Limitations & Future Work¶
- Quadratic Complexity in Context Length: The \(O(|\mathcal{C}|^2)\) complexity remains expensive for very long contexts (e.g., hundreds of sentences); the paper does not discuss how to scale the approach.
- Only Top-1 Attribution is Evaluated: Existing QA datasets provide only sentence-level gold labels; finer-grained attribution (phrase-level or clause-level) remains underexplored.
- Limited Scale of Gating Experiments: Hallucination reduction is validated on only 200 HotpotQA samples; large-scale and multi-dataset validation is absent.
- No Direct Accuracy Comparison with Fine-Tuning Methods such as SelfCite: The comparison is limited to the compute-accuracy trade-off plot.

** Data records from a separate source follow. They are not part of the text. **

(** * Scoring and reward computation of the prediction competition

    A shallow embedding of [lib/scoring.py] and the properties of its
    specification.

    Approximate values (Python [float], numpy [float64]) are IEEE 754
    binary64 numbers, modelled with the executable specification
    [SpecFloat] of the Standard Library at precision 53 and maximal
    exponent 1024.  Exact values ([decimal.Decimal]) are sign, coefficient
    and exponent triples computed under the default context of Python's
    [decimal] module: 28 significant digits, ROUND_HALF_EVEN, exponents
    between -999999 and 999999, traps on InvalidOperation, DivisionByZero
    and Overflow.  A raised exception is an [Err] result. *)

From Stdlib Require Import String ZArith List Bool Lia Floats.SpecFloat
  Sorting.Permutation.
Import ListNotations.
Local Open Scope Z_scope.

(** ** Exceptions and results *)

Inductive exn : Type :=
| LookupError
| InvalidOperation
| DivisionByZero
| Overflow
| ValueError.

Inductive result (A : Type) : Type :=
| Ok (a : A)
| Err (e : exn).
Arguments Ok {A} a.
Arguments Err {A} e.

Definition bind {A B : Type} (r : result A) (k : A -> result B) : result B :=
  match r with
  | Ok a => k a
  | Err e => Err e
  end.

Notation "x <- r ;; k" := (bind r (fun x => k))
  (at level 61, r at next level, right associativity).

Fixpoint mapM {A B : Type} (f : A -> result B) (l : list A) : result (list B) :=
  match l with
  | [] => Ok []
  | a :: t => b <- f a ;; bs <- mapM f t ;; Ok (b :: bs)
  end.

(** ** Binary64 arithmetic *)

Module F64.

Definition prec : Z := 53.
Definition emax : Z := 1024.

Definition t : Type := spec_float.

Definition nan : t := S754_nan.
Definition zero : t := S754_zero false.

Definition add : t -> t -> t := SFadd prec emax.
Definition sub : t -> t -> t := SFsub prec emax.
Definition mul : t -> t -> t := SFmul prec emax.
Definition div : t -> t -> t := SFdiv prec emax.
Definition sqrt : t -> t := SFsqrt prec emax.

Definition eqb : t -> t -> bool := SFeqb.
Definition ltb : t -> t -> bool := SFltb.
Definition leb : t -> t -> bool := SFleb.

(** Conversion of a Python [int], rounded to nearest even. *)
Definition of_Z (z : Z) : t := binary_normalize prec emax z 0 false.

(** [m * 2^e], rounded to nearest even. *)
Definition of_scaled (m e : Z) : t := binary_normalize prec emax m e false.

Definition one : t := of_Z 1.

(** The literal [0.1]: the binary64 number nearest to one tenth. *)
Definition tenth : t := S754_finite false 7205759403792794 (-56).

(** [math.isnan], [np.isnan] *)
Definition is_nan (x : t) : bool :=
  match x with
  | S754_nan => true
  | _ => false
  end.

(** [np.isfinite] *)
Definition is_finite (x : t) : bool :=
  match x with
  | S754_zero _ | S754_finite _ _ _ => true
  | _ => false
  end.

Definition valid (x : t) : bool := valid_binary prec emax x.

(** Python's [max(x, y)] of two arguments keeps [x] unless [y > x]. *)
Definition pymax (x y : t) : t := if ltb x y then y else x.

(** Sum of a short array, left to right from [0.0]. *)
Definition sum (l : list t) : t := fold_left add l zero.

End F64.

Abbreviation f64 := F64.t.

(** ** Decimal arithmetic under the default context

    The operations follow Python's [decimal] module: the exact result of
    an operation is computed on the integer coefficients and [fix] rounds
    it to the context.  A coefficient is a non-negative integer, the
    digit string of the Python object; [ndigits] is the length of that
    string. *)

Module Dec.

Definition prec : Z := 28.
Definition Emax : Z := 999999.
Definition Emin : Z := -999999.
Definition Etiny : Z := Emin - prec + 1.
Definition Etop : Z := Emax - prec + 1.

(** Finite numbers [(-1)^s * c * 10^e], infinities and the quiet NaN.
    Signaling NaNs and NaN payloads are not modelled. *)
Inductive t : Type :=
| Fin (s : bool) (c : Z) (e : Z)
| Inf (s : bool)
| NaN.

Inductive rounding : Type := ROUND_DOWN | ROUND_HALF_EVEN.

Fixpoint ndigits_aux (fuel : nat) (c : Z) : Z :=
  match fuel with
  | O => 1
  | S f => if c <? 10 then 1 else 1 + ndigits_aux f (c / 10)
  end.

(** [len(self._int)] *)
Definition ndigits (c : Z) : Z := ndigits_aux (Z.to_nat (Z.log2 c)) c.

(** [Decimal(i)] of an [int] *)
Definition of_Z (i : Z) : t := Fin (i <? 0) (Z.abs i) 0.

Definition zero : t := of_Z 0.

(** [bool(d)]: zero is the only false value. *)
Definition nonzero (d : t) : bool :=
  match d with
  | Fin _ c _ => negb (c =? 0)
  | _ => true
  end.

(** Whether dropping the last [k] digits of [c] increments the kept
    prefix: [_round_down] never does, [_round_half_even] does above the
    half and at the half of an odd prefix. *)
Definition round_up (r : rounding) (c k : Z) : bool :=
  match r with
  | ROUND_DOWN => false
  | ROUND_HALF_EVEN =>
      let q := c / 10 ^ k in
      let rest := c mod 10 ^ k in
      (10 ^ k <? 2 * rest) || ((2 * rest =? 10 ^ k) && Z.odd q)
  end.

(** [_fix] on a finite number *)
Definition _fix (s : bool) (c e : Z) : result t :=
  if c =? 0 then Ok (Fin s 0 (Z.min (Z.max e Etiny) Emax))
  else
    let exp_min0 := ndigits c + e - prec in
    if Etop <? exp_min0 then Err Overflow
    else
      let exp_min := Z.max exp_min0 Etiny in
      if e <? exp_min then
        let k := exp_min - e in
        let q := c / 10 ^ k in
        if round_up ROUND_HALF_EVEN c k then
          if prec <? ndigits (q + 1) then
            if Etop <? exp_min + 1 then Err Overflow
            else Ok (Fin s ((q + 1) / 10) (exp_min + 1))
          else Ok (Fin s (q + 1) exp_min)
        else Ok (Fin s q exp_min)
      else Ok (Fin s c e).

Definition fix_t (d : t) : result t :=
  match d with
  | Fin s c e => _fix s c e
  | _ => Ok d
  end.

(** [_rescale] on a finite number *)
Definition _rescale (r : rounding) (s : bool) (c e exp : Z) : t :=
  if c =? 0 then Fin s 0 exp
  else if exp <=? e then Fin s (c * 10 ^ (e - exp)) exp
  else
    let k := exp - e in
    let q := c / 10 ^ k in
    Fin s (if round_up r c k then q + 1 else q) exp.

(** [_normalize]: the two coefficients brought to a common exponent; an
    operand too small to matter is replaced by a unit in a digit just
    below the precision. *)
Definition _normalize (c1 e1 c2 e2 : Z) : Z * Z * Z :=
  if e1 <? e2 then
    let exp := e2 + Z.min (-1) (ndigits c2 - prec - 2) in
    let '(oc, oe) :=
      if ndigits c1 + e1 - 1 <? exp then (1, exp) else (c1, e1) in
    (oc, c2 * 10 ^ (e2 - oe), oe)
  else
    let exp := e1 + Z.min (-1) (ndigits c1 - prec - 2) in
    let '(oc, oe) :=
      if ndigits c2 + e2 - 1 <? exp then (1, exp) else (c2, e2) in
    (c1 * 10 ^ (e1 - oe), oc, oe).

(** [__add__] *)
Definition add (x y : t) : result t :=
  match x, y with
  | NaN, _ | _, NaN => Ok NaN
  | Inf s1, Inf s2 => if Bool.eqb s1 s2 then Ok x else Err InvalidOperation
  | Inf _, _ => Ok x
  | _, Inf _ => Ok y
  | Fin s1 c1 e1, Fin s2 c2 e2 =>
      let exp := Z.min e1 e2 in
      if (c1 =? 0) && (c2 =? 0) then _fix (s1 && s2) 0 exp
      else if c1 =? 0 then
        fix_t (_rescale ROUND_HALF_EVEN s2 c2 e2 (Z.max exp (e2 - prec - 1)))
      else if c2 =? 0 then
        fix_t (_rescale ROUND_HALF_EVEN s1 c1 e1 (Z.max exp (e1 - prec - 1)))
      else
        let '(i1, i2, e) := _normalize c1 e1 c2 e2 in
        if xorb s1 s2 then
          if i1 =? i2 then _fix false 0 exp
          else if i1 <? i2 then _fix s2 (i2 - i1) e
          else _fix s1 (i1 - i2) e
        else _fix s1 (i1 + i2) e
  end.

(** [copy_negate] *)
Definition neg (x : t) : t :=
  match x with
  | Fin s c e => Fin (negb s) c e
  | Inf s => Inf (negb s)
  | NaN => NaN
  end.

(** [__sub__] *)
Definition sub (x y : t) : result t := add x (neg y).

(** [__mul__] *)
Definition mul (x y : t) : result t :=
  match x, y with
  | NaN, _ | _, NaN => Ok NaN
  | Inf s1, _ =>
      if nonzero y then
        Ok (Inf (xorb s1 match y with Fin s2 _ _ | Inf s2 => s2 | NaN => false end))
      else Err InvalidOperation
  | Fin s1 c1 _, Inf s2 =>
      if c1 =? 0 then Err InvalidOperation else Ok (Inf (xorb s1 s2))
  | Fin s1 c1 e1, Fin s2 c2 e2 => _fix (xorb s1 s2) (c1 * c2) (e1 + e2)
  end.

(** The loop of [__truediv__] that brings an exact quotient to the
    ideal exponent. *)
Fixpoint to_ideal (fuel : nat) (coeff exp : Z) : Z * Z :=
  match fuel with
  | O => (coeff, exp)
  | S f =>
      if coeff mod 10 =? 0 then to_ideal f (coeff / 10) (exp + 1)
      else (coeff, exp)
  end.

- Threshold Selection for "All JSD Scores Small" (0.02 bits) lacks systematic analysis.
Related Work & Insights¶
- vs. ContextCite (Cohen-Wang et al., 2024): ContextCite requires hundreds of forward passes to train a surrogate model, and the linearity assumption may miss non-linear dependencies; ARC-JSD directly quantifies true distributional change via JSD.
- vs. MIRAGE (Qi et al., 2024): Gradient-based attribution is computationally expensive, and aggregating token-level signals to the sentence level introduces information loss.
- vs. Wu et al. (2025a): Their NIAH setting evaluates copy-paste behavior, whereas this paper targets the more realistic scenario of paraphrasing and information integration.
- vs. Sun et al. (2025): Sun et al. focus on localizing sources of hallucination, while this paper localizes sources responsible for correct generation; the two are complementary.
Rating¶
- Novelty: ⭐⭐⭐⭐ Applying JSD to RAG context attribution is novel and well-motivated, with strong integration of theory and practice.
- Experimental Thoroughness: ⭐⭐⭐⭐ Three datasets, four plus two models, multi-angle ablation and validation with consistent results.
- Writing Quality: ⭐⭐⭐⭐ Architecture diagrams are clear, mathematical derivations are coherent, and case studies are intuitive.
- Value: ⭐⭐⭐⭐ The plug-and-play attribution method combined with mechanistic insights meaningfully advances RAG transparency.